What to work on → Your task is to repeat exactly the lines below between the line holding "destruct (release_refines_spec ws _" and the line holding "destruct (Z.eqb_spec session", inclusive, and only those.

Dataset entries →
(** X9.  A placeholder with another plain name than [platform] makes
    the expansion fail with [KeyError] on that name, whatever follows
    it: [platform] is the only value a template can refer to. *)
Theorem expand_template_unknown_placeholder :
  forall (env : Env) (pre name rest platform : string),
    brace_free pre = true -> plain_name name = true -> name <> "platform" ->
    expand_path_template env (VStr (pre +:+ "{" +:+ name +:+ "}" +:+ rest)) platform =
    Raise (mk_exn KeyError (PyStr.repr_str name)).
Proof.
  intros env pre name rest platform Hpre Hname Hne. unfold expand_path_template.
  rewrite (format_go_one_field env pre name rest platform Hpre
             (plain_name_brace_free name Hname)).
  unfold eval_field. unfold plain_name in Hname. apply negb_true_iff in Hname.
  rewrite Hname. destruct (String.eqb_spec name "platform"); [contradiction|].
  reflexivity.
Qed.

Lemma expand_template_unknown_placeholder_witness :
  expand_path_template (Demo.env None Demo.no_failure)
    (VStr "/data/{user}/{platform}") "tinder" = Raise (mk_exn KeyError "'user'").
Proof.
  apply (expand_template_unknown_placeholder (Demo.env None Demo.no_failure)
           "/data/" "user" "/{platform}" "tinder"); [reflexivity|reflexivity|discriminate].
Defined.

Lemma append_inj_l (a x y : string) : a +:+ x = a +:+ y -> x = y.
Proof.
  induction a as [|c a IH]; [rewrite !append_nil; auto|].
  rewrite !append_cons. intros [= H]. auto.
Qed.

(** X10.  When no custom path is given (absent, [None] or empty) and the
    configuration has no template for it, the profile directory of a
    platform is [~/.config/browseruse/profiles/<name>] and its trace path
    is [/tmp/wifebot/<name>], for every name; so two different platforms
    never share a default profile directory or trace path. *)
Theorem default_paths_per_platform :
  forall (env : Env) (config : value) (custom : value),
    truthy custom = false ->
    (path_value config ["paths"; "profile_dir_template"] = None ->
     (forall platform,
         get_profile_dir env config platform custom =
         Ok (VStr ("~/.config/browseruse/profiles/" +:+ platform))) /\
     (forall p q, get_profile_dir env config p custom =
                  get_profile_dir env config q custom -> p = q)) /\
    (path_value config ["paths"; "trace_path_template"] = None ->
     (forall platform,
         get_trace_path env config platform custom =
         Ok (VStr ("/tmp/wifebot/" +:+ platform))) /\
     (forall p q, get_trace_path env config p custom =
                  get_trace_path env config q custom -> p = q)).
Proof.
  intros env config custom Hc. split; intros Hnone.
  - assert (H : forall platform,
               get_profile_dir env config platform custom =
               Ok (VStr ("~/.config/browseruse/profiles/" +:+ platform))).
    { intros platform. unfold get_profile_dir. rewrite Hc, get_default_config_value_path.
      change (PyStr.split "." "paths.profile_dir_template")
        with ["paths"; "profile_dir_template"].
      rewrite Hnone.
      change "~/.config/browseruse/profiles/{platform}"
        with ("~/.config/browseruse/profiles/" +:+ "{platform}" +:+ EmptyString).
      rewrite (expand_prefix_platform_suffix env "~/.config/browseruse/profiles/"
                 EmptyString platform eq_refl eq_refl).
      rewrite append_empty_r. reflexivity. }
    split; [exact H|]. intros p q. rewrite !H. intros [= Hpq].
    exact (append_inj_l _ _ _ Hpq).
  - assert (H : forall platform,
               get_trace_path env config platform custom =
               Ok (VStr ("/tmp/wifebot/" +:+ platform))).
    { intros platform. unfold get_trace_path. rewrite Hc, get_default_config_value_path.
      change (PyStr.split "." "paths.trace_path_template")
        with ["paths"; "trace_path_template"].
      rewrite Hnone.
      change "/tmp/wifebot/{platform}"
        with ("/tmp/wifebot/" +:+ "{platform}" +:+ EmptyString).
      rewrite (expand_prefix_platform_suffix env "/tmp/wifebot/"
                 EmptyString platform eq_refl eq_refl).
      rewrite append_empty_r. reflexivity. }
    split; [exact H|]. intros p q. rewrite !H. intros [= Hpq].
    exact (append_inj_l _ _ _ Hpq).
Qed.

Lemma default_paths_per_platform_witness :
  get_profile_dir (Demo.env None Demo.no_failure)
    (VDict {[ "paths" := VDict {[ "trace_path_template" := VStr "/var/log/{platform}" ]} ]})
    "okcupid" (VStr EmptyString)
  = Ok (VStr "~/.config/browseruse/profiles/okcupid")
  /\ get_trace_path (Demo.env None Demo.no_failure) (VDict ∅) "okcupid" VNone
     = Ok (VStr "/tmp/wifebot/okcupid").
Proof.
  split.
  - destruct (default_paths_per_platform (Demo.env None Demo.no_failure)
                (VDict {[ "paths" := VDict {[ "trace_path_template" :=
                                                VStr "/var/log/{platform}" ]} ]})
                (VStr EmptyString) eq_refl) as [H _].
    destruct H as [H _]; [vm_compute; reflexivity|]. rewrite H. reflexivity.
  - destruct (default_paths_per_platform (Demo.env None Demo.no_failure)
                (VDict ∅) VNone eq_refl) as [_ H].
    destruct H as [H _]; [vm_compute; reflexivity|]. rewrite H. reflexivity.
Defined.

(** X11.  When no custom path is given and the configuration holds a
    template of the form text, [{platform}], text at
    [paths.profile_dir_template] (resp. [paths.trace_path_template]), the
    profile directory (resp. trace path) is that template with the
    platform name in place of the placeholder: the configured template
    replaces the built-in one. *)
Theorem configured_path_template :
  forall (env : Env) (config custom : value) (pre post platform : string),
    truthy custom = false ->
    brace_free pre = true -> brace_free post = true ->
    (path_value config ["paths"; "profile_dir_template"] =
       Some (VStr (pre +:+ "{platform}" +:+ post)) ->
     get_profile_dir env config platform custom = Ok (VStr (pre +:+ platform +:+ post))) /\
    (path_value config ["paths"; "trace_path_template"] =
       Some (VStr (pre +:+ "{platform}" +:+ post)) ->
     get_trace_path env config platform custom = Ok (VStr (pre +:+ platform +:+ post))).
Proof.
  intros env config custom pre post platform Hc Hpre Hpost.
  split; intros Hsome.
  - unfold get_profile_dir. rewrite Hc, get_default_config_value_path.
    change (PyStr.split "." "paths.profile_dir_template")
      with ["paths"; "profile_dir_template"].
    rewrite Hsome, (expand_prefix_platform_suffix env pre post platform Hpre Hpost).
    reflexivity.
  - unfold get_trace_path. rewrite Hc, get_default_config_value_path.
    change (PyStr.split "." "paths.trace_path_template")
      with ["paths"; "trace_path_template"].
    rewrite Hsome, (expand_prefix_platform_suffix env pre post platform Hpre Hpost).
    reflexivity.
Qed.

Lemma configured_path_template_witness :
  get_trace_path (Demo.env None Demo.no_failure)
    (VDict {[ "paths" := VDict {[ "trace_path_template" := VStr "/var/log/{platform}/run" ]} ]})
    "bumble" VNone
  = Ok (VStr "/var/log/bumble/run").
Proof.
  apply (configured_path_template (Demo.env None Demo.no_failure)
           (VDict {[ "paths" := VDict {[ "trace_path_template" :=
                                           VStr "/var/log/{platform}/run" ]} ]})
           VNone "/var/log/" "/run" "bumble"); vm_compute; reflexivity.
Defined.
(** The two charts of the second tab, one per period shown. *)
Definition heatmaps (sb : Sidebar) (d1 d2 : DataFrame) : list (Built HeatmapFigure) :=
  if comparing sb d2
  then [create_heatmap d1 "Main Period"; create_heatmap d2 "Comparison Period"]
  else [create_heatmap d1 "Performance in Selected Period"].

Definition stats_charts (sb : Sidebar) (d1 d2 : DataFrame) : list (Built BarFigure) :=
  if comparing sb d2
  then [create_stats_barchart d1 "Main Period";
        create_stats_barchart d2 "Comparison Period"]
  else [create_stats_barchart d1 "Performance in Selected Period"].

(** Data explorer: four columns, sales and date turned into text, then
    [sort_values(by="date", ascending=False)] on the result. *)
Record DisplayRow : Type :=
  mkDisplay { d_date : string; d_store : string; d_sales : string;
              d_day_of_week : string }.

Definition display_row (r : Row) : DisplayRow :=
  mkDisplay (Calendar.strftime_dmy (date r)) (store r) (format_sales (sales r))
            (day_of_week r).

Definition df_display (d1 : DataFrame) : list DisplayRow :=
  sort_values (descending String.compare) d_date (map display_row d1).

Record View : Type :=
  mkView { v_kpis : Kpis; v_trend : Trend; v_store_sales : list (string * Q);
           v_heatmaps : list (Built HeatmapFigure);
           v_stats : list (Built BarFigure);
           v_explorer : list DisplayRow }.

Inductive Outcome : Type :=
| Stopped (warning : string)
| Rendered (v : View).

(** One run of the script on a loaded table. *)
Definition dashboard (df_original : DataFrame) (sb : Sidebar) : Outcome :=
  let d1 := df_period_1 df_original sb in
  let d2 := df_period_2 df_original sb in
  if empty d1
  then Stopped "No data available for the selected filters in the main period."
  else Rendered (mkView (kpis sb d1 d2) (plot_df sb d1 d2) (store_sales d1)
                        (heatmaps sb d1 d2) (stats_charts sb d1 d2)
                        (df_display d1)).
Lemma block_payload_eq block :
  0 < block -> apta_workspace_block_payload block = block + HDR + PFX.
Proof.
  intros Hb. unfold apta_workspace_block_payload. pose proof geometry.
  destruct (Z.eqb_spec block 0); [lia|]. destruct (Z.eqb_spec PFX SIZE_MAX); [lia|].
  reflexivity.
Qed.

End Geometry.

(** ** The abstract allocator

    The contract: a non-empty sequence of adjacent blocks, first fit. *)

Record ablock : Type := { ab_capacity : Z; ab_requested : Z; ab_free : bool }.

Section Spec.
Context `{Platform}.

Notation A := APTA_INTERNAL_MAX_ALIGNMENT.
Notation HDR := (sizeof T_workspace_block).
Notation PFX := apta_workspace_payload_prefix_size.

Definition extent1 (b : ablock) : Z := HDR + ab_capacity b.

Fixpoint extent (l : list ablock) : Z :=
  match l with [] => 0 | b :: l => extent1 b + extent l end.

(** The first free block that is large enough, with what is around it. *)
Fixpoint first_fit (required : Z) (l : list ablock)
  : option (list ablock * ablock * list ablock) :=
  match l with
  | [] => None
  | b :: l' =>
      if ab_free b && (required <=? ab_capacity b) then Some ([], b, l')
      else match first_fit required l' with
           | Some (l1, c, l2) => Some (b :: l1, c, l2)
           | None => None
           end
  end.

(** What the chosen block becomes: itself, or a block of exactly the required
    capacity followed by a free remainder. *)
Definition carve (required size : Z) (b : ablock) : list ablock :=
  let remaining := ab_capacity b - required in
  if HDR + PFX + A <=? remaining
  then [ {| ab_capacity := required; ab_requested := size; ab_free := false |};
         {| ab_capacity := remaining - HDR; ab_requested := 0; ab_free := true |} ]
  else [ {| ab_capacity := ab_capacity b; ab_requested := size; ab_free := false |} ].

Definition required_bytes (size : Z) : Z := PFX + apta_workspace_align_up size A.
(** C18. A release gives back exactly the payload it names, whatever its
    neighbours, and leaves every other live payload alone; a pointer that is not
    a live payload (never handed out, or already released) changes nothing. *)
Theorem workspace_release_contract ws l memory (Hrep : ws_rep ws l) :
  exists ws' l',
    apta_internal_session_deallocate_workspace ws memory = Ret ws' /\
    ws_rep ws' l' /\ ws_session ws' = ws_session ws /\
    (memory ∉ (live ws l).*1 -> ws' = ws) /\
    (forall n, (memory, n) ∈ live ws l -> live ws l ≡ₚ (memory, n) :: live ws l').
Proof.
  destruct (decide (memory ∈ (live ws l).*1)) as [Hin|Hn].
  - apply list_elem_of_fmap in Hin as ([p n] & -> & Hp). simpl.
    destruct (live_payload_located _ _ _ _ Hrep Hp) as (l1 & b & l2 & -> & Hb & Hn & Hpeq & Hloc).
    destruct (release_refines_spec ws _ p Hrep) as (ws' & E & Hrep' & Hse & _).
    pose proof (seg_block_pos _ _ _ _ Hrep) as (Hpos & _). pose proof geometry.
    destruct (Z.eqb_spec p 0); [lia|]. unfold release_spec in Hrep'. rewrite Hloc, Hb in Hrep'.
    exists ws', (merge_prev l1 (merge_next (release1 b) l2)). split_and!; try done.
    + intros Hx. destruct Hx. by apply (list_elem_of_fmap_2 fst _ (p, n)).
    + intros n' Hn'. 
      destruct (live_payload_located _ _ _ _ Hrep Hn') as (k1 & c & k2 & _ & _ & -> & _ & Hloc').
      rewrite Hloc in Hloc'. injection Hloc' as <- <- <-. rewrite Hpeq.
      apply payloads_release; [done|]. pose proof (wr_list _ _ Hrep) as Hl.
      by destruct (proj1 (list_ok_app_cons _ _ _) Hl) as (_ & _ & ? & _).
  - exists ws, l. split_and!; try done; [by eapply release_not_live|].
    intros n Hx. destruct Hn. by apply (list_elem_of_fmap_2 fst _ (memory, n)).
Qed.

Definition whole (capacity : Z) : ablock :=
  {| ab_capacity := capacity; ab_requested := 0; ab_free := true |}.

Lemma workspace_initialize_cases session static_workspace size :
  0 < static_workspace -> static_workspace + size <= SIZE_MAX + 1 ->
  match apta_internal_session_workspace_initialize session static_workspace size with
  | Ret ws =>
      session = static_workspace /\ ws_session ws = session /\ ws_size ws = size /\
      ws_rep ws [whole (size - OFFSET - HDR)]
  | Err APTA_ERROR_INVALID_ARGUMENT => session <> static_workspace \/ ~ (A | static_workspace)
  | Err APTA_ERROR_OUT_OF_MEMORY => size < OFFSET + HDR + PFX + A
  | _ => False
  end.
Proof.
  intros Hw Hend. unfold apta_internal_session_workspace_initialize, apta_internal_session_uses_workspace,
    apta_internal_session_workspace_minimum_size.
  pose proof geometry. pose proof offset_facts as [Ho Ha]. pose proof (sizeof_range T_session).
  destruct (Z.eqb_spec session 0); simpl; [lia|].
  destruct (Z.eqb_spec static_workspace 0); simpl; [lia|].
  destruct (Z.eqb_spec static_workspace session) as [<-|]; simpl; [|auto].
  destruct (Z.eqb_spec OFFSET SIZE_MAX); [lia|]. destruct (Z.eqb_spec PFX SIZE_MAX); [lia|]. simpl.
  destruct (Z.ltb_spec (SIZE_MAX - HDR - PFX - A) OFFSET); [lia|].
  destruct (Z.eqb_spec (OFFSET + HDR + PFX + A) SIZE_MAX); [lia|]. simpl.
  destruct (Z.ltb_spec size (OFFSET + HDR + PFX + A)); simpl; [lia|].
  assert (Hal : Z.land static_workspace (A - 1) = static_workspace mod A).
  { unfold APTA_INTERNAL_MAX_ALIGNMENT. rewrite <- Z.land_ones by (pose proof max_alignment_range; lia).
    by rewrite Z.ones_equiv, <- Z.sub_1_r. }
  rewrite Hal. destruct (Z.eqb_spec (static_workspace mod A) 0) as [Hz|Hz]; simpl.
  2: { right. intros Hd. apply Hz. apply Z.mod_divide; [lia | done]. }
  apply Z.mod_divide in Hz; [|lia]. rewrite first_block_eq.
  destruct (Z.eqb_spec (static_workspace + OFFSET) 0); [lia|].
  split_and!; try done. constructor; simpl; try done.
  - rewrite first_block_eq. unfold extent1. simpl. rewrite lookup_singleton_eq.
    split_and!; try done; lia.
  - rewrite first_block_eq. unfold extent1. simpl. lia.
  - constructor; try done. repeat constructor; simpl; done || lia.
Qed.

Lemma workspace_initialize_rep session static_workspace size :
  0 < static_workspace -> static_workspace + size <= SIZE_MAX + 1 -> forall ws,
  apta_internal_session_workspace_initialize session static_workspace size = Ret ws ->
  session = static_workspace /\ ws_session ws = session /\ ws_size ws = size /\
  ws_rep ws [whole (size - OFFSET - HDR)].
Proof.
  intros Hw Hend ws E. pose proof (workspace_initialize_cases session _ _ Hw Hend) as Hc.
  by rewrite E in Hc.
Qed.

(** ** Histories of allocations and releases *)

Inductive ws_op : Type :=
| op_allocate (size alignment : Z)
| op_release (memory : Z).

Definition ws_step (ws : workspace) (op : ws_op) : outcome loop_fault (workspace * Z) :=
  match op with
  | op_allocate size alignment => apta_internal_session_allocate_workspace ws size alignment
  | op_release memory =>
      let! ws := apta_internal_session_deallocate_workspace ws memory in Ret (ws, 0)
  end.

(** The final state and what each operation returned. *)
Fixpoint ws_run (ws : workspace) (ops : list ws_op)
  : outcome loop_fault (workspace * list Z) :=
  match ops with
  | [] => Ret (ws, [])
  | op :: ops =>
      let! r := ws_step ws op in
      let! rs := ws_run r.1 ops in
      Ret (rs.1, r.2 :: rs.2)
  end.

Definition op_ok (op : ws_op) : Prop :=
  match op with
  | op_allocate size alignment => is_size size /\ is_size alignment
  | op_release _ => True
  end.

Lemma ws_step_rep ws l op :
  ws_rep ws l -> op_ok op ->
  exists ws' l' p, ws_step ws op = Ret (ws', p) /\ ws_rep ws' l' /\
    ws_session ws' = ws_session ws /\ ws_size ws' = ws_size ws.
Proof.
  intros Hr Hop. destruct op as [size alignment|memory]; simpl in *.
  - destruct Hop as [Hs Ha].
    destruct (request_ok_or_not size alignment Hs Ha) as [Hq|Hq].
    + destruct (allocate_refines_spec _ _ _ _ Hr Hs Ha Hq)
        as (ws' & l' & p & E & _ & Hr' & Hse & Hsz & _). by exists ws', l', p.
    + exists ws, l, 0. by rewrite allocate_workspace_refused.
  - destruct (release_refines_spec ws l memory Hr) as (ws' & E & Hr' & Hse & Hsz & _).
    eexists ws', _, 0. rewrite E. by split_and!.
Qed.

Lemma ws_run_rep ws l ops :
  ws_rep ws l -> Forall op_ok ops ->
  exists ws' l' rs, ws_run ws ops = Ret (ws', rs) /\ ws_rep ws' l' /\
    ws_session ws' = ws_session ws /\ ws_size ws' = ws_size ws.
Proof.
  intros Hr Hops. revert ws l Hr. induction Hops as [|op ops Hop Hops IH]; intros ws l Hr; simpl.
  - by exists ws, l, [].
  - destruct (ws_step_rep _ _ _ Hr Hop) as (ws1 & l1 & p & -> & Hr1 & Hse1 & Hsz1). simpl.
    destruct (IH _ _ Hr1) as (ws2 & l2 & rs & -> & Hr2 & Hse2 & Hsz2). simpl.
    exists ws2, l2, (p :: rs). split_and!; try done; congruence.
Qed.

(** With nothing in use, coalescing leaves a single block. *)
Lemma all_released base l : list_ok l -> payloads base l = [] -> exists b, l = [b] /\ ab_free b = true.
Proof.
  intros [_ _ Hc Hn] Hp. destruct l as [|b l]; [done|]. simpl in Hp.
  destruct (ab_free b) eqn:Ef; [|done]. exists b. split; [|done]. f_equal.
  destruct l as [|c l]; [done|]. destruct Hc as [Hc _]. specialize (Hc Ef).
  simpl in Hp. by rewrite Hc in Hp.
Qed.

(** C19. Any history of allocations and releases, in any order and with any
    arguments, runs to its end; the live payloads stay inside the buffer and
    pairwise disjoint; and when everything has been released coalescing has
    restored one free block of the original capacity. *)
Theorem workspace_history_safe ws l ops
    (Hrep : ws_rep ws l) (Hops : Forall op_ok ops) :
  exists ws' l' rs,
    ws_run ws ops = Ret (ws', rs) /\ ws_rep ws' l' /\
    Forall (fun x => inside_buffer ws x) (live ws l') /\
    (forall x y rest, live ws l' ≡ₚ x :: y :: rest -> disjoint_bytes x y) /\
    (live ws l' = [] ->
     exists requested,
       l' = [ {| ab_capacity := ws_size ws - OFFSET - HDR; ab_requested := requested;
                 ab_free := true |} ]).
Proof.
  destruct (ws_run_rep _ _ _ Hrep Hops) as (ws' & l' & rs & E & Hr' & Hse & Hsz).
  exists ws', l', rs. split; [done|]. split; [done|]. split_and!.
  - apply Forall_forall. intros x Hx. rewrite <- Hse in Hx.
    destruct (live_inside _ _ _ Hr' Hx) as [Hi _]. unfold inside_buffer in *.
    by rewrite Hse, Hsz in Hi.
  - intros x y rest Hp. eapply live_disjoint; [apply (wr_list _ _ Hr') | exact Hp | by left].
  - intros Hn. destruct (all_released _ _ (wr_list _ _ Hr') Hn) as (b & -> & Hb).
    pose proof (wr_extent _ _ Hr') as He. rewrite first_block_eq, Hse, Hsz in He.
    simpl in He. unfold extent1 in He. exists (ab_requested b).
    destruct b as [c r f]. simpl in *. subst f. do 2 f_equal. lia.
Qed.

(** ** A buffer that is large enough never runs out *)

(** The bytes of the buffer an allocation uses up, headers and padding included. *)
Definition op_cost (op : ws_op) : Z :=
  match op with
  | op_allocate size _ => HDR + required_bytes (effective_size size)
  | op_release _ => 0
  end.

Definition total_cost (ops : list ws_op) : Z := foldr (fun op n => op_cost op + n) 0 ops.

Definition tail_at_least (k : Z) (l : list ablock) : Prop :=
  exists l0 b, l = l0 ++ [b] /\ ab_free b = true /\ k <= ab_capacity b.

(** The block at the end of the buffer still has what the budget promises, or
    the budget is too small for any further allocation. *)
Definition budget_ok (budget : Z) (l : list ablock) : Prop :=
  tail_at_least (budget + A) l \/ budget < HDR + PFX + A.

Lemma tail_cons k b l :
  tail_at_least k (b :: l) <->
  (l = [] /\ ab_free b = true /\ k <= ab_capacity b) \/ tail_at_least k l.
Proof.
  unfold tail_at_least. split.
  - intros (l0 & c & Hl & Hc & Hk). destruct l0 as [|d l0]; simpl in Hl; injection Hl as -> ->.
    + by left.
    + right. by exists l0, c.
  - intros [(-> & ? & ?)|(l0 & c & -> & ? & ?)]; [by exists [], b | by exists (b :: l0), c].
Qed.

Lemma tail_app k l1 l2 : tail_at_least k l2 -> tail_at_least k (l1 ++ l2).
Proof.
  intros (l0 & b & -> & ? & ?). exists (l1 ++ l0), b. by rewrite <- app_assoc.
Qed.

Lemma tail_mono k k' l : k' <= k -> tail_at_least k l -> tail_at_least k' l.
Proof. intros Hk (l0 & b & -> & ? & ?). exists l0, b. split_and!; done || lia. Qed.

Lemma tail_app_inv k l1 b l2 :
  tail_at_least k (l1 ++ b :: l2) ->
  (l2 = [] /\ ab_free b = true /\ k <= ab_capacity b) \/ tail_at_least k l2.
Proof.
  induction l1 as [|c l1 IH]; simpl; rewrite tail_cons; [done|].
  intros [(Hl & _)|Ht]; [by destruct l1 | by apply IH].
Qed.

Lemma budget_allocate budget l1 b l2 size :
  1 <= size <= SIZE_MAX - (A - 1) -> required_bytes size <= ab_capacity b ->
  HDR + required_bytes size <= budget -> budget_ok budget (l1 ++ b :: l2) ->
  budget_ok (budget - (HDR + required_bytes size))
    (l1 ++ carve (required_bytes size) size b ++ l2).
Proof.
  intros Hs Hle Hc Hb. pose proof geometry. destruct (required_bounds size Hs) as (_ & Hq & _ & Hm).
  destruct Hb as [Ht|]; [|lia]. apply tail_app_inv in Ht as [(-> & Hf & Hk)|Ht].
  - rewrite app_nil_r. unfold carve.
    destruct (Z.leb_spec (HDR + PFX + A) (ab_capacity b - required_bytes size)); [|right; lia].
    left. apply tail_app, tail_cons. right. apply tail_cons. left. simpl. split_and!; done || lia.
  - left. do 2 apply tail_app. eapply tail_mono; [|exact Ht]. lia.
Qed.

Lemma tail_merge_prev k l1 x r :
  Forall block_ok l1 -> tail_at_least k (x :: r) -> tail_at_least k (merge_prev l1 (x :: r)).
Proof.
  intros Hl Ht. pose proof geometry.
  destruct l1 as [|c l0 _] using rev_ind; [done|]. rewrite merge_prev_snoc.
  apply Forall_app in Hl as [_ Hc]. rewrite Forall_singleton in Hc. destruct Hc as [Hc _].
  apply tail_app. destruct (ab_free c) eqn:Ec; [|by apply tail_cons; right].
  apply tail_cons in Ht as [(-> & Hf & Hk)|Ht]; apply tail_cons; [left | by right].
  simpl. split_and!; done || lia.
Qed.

Exercise result →
    destruct (release_refines_spec ws _ p Hrep) as (ws' & E & Hrep' & Hse & _).
    pose proof (seg_block_pos _ _ _ _ Hrep) as (Hpos & _). pose proof geometry.
    destruct (Z.eqb_spec p 0); [lia|]. unfold release_spec in Hrep'. rewrite Hloc, Hb in Hrep'.
    exists ws', (merge_prev l1 (merge_next (release1 b) l2)). split_and!; try done.
    + intros Hx. destruct Hx. by apply (list_elem_of_fmap_2 fst _ (p, n)).
    + intros n' Hn'. 
      destruct (live_payload_located _ _ _ _ Hrep Hn') as (k1 & c & k2 & _ & _ & -> & _ & Hloc').
      rewrite Hloc in Hloc'. injection Hloc' as <- <- <-. rewrite Hpeq.
      apply payloads_release; [done|]. pose proof (wr_list _ _ Hrep) as Hl.
      by destruct (proj1 (list_ok_app_cons _ _ _) Hl) as (_ & _ & ? & _).
  - exists ws, l. split_and!; try done; [by eapply release_not_live|].
    intros n Hx. destruct Hn. by apply (list_elem_of_fmap_2 fst _ (memory, n)).
Qed.

Definition whole (capacity : Z) : ablock :=
  {| ab_capacity := capacity; ab_requested := 0; ab_free := true |}.

Lemma workspace_initialize_cases session static_workspace size :
  0 < static_workspace -> static_workspace + size <= SIZE_MAX + 1 ->
  match apta_internal_session_workspace_initialize session static_workspace size with
  | Ret ws =>
      session = static_workspace /\ ws_session ws = session /\ ws_size ws = size /\
      ws_rep ws [whole (size - OFFSET - HDR)]
  | Err APTA_ERROR_INVALID_ARGUMENT => session <> static_workspace \/ ~ (A | static_workspace)
  | Err APTA_ERROR_OUT_OF_MEMORY => size < OFFSET + HDR + PFX + A
  | _ => False
  end.
Proof.
  intros Hw Hend. unfold apta_internal_session_workspace_initialize, apta_internal_session_uses_workspace,
    apta_internal_session_workspace_minimum_size.
  pose proof geometry. pose proof offset_facts as [Ho Ha]. pose proof (sizeof_range T_session).
  destruct (Z.eqb_spec session 0); simpl; [lia|].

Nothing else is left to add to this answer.